> **WHAT IS EXPECTED**: Below are some records. Print exactly the lines between the one holding "(ok ← nic_op" and the one holding "exists (udp_frame s", inclusive, and nothing else.

══ INFORMATION ══

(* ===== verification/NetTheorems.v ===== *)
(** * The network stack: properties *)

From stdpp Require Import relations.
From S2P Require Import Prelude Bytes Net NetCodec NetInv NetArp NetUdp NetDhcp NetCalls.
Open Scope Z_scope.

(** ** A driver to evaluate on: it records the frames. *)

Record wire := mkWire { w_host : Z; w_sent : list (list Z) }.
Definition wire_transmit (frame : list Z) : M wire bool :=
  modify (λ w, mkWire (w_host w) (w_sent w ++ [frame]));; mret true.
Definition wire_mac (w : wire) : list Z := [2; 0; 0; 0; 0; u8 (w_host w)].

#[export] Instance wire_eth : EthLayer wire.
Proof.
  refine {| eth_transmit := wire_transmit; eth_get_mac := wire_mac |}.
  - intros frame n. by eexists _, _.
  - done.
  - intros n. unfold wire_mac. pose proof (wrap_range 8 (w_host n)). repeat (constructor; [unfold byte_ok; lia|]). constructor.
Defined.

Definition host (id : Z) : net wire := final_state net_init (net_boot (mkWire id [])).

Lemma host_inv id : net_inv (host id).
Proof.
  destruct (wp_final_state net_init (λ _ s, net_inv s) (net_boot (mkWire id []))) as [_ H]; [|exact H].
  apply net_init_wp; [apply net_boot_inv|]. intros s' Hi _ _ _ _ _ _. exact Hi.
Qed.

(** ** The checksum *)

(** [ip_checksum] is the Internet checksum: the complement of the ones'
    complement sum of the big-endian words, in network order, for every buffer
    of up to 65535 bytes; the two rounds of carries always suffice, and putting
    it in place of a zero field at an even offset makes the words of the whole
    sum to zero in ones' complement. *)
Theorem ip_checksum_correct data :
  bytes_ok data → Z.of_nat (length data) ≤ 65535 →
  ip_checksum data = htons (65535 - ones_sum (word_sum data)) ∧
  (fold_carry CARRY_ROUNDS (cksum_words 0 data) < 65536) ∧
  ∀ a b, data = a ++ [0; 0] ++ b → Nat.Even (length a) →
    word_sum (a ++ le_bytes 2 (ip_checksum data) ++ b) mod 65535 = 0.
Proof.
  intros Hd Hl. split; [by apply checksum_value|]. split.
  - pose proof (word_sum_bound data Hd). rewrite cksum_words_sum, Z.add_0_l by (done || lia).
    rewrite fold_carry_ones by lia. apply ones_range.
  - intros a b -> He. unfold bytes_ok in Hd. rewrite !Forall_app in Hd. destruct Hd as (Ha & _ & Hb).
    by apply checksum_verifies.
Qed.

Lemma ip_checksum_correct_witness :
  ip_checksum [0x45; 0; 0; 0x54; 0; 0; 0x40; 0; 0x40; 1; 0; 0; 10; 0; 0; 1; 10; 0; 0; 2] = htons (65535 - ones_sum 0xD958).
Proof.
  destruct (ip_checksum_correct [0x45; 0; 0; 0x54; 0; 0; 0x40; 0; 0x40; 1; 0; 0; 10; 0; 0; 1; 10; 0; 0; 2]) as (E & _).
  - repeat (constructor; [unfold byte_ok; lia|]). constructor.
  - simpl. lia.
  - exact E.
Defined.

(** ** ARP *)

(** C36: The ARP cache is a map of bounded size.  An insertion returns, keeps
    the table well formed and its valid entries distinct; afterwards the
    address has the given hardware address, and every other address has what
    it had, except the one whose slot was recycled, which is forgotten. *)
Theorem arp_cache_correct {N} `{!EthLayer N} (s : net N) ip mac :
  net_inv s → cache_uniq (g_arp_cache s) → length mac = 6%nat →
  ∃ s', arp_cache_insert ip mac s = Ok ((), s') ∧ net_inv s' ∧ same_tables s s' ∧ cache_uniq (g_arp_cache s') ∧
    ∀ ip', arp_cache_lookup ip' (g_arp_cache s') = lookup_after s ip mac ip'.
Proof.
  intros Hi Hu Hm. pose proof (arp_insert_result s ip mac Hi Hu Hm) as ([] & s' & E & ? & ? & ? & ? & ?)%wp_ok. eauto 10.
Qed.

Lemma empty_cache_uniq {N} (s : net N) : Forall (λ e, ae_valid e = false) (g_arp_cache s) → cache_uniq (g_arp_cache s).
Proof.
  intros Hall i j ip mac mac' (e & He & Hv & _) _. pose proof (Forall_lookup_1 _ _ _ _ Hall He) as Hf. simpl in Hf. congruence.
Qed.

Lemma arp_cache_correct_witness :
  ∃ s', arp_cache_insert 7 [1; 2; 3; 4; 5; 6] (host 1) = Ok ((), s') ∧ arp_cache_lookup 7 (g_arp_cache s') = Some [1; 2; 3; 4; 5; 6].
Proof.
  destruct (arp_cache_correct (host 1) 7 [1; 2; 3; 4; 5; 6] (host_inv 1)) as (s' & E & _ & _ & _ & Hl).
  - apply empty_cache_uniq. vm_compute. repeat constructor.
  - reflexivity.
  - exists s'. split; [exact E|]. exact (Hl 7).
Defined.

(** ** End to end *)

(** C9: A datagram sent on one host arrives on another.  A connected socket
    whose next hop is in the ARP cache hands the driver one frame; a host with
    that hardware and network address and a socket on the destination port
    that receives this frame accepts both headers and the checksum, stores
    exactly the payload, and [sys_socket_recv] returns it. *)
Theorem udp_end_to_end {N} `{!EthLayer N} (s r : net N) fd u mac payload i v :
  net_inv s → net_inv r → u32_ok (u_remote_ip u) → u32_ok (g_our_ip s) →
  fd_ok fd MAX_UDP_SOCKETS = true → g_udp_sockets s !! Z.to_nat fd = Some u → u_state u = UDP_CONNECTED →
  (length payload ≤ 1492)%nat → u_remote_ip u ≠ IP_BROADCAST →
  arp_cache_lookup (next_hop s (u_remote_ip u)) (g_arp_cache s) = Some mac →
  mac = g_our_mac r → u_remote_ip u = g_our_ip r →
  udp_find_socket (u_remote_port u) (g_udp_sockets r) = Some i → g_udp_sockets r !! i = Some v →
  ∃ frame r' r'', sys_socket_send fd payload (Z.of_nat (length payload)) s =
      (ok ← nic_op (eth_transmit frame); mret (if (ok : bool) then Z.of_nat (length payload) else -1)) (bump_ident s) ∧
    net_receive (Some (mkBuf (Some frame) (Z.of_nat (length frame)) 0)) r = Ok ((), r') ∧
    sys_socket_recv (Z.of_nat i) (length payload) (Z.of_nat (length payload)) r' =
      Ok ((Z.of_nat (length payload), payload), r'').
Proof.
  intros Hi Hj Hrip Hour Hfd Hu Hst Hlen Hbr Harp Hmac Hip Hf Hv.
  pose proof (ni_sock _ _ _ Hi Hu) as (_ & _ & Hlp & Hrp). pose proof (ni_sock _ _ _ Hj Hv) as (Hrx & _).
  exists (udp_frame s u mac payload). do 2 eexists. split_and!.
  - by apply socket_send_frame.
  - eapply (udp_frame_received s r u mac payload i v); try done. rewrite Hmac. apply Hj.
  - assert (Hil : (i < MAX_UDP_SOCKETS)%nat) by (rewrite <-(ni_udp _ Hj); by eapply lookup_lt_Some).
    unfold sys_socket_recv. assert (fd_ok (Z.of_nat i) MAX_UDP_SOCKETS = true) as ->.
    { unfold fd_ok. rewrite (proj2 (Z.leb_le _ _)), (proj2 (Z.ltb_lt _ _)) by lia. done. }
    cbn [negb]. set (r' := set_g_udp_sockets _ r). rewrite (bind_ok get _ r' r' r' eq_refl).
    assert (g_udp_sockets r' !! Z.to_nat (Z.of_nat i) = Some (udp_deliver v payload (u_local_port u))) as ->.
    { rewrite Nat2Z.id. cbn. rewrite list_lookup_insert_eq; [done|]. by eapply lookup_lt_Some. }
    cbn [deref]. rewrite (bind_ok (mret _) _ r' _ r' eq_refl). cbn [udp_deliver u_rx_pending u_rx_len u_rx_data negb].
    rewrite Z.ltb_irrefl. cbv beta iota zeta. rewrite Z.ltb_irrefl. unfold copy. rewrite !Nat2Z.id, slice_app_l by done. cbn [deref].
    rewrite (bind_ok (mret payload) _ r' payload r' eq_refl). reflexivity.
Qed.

═══

> **EXERCISE RESPONSE**:
      (ok ← nic_op (eth_transmit frame); mret (if (ok : bool) then Z.of_nat (length payload) else -1)) (bump_ident s) ∧
    net_receive (Some (mkBuf (Some frame) (Z.of_nat (length frame)) 0)) r = Ok ((), r') ∧
    sys_socket_recv (Z.of_nat i) (length payload) (Z.of_nat (length payload)) r' =
      Ok ((Z.of_nat (length payload), payload), r'').
Proof.
  intros Hi Hj Hrip Hour Hfd Hu Hst Hlen Hbr Harp Hmac Hip Hf Hv.
  pose proof (ni_sock _ _ _ Hi Hu) as (_ & _ & Hlp & Hrp). pose proof (ni_sock _ _ _ Hj Hv) as (Hrx & _).
  exists (udp_frame s u mac payload). do 2 eexists. split_and!.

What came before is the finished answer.